▶ _TASK BRIEF_
Take each line of the entries below that contains "exists" and copy it.

▶ _MATERIAL PROVIDED_
Lemma snake_inv_cons n h t :
  snake_inv (h :: t) → n ∉ h :: t → in_bounds n → adjacent n h →
  snake_inv (n :: h :: t).
Proof.
  intros (Hlen & Hnd & Hb & Hc) Hn Hnb Hadj. repeat split.
  - simpl. lia.
  - by apply NoDup_cons.
  - by apply Forall_cons.
  - done.
  - done.
Qed.

Lemma snake_inv_prefix l p : snake_inv (l ++ [p]) → l ≠ [] → snake_inv l.
Proof.
  intros (Hlen & Hnd & Hb & Hc) Hl. repeat split.
  - destruct l; [done|]. simpl. lia.
  - by apply NoDup_app in Hnd as (? & _ & _).
  - by apply Forall_app in Hb as [? _].
  - by apply chain_app_l in Hc.
Qed.

Lemma snake_inv_head l :
  snake_inv l → ∃ h t, l = h :: t ∧ in_bounds h ∧ h ∉ t.
Proof.
  intros (Hlen & Hnd & Hb & _). destruct l as [|h t]; [simpl in Hlen; lia|].
  exists h, t. apply NoDup_cons in Hnd as [? _].
  apply Forall_cons in Hb as [? _]. done.
Qed.

Lemma lengthen_cases d s h t :
  m_snake_positions s = h :: t →
  matrix_ok (field s) → Forall in_bounds (h :: t) →
  (¬ in_bounds (ahead d h) ∧ lengthen d s = Thrown s) ∨
  (in_bounds (ahead d h) ∧
   (∃ c, cell_of (field s) (ahead d h) = Some c ∧ c ≠ EMPTY ∧ c ≠ FRUIT) ∧
   lengthen d s = Thrown s) ∨
  (in_bounds (ahead d h) ∧
   (∃ c, cell_of (field s) (ahead d h) = Some c ∧ (c = EMPTY ∨ c = FRUIT)) ∧
   ∃ f', lengthen d s
         = Returned
             (set_field f' (set_snake_positions (ahead d h :: h :: t) s)) ∧
         matrix_ok f' ∧
         ∀ q, cell_of f' q
              = if decide (q ∈ h :: t) then Some SNAKE_BODY
                else if decide (q = ahead d h) then Some SNAKE_HEAD
                else cell_of (field s) q).
Proof.
  rewrite lengthen_unfold. apply lengthen_snake_cases.
  - apply at_edge_inside.
  - apply at_edge_outside.
Qed.

Lemma lengthen_preserves d s s' :
  snake_inv (m_snake_positions s) → snake_on_grid s →
  lengthen d s = Returned s' →
  ∃ h, head (m_snake_positions s) = Some h ∧
       m_snake_positions s' = ahead d h :: m_snake_positions s ∧
       m_position s' = m_position s ∧
       snake_inv (m_snake_positions s') ∧ snake_on_grid s' ∧
       (∃ c, cell_of (field s) (ahead d h) = Some c ∧ (c = EMPTY ∨ c = FRUIT)) ∧
       (ahead d h ∉ m_snake_positions s) ∧
       ∀ q, cell_of (field s') q
            = if decide (q ∈ m_snake_positions s) then Some SNAKE_BODY
              else if decide (q = ahead d h) then Some SNAKE_HEAD
              else cell_of (field s) q.
Proof.
  intros Hinv [Hok Hmarked] E.
  destruct (snake_inv_head _ Hinv) as (h & t & Hs & Hh & Hht).
  pose proof Hinv as (_ & _ & Hb & _). rewrite Hs in Hb.
  destruct (lengthen_cases d s h t Hs Hok Hb)
    as [[_ E']|[(_ & _ & E')|(Hn & (c & Hc & Hcc) & f' & E' & Hok' & R)]];
    [congruence..|].
  rewrite E in E'. injection E' as ->. exists h. simpl.
  assert (ahead d h ∉ h :: t) as Hfresh.
  { rewrite <- Hs. intros Hin. apply Hmarked in Hin as [Hin|Hin];
      rewrite Hc in Hin; destruct Hcc; congruence. }
  rewrite Hs. split; [done|]. split; [done|]. split; [done|].
  split. { apply snake_inv_cons; auto using ahead_adjacent. by rewrite <- Hs. }
  split.
  { split; [done|]. simpl. intros p Hp. rewrite R.
    destruct (decide (p ∈ h :: t)); [by right|].
    apply elem_of_cons in Hp as [->|?]; [|done].
    rewrite decide_True by done. by left. }
  split; [eauto|]. split; done.
Qed.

▶ _EXERCISE OUTPUT_
  exists h, t. apply NoDup_cons in Hnd as [? _].
  rewrite E in E'. injection E' as ->. exists h. simpl.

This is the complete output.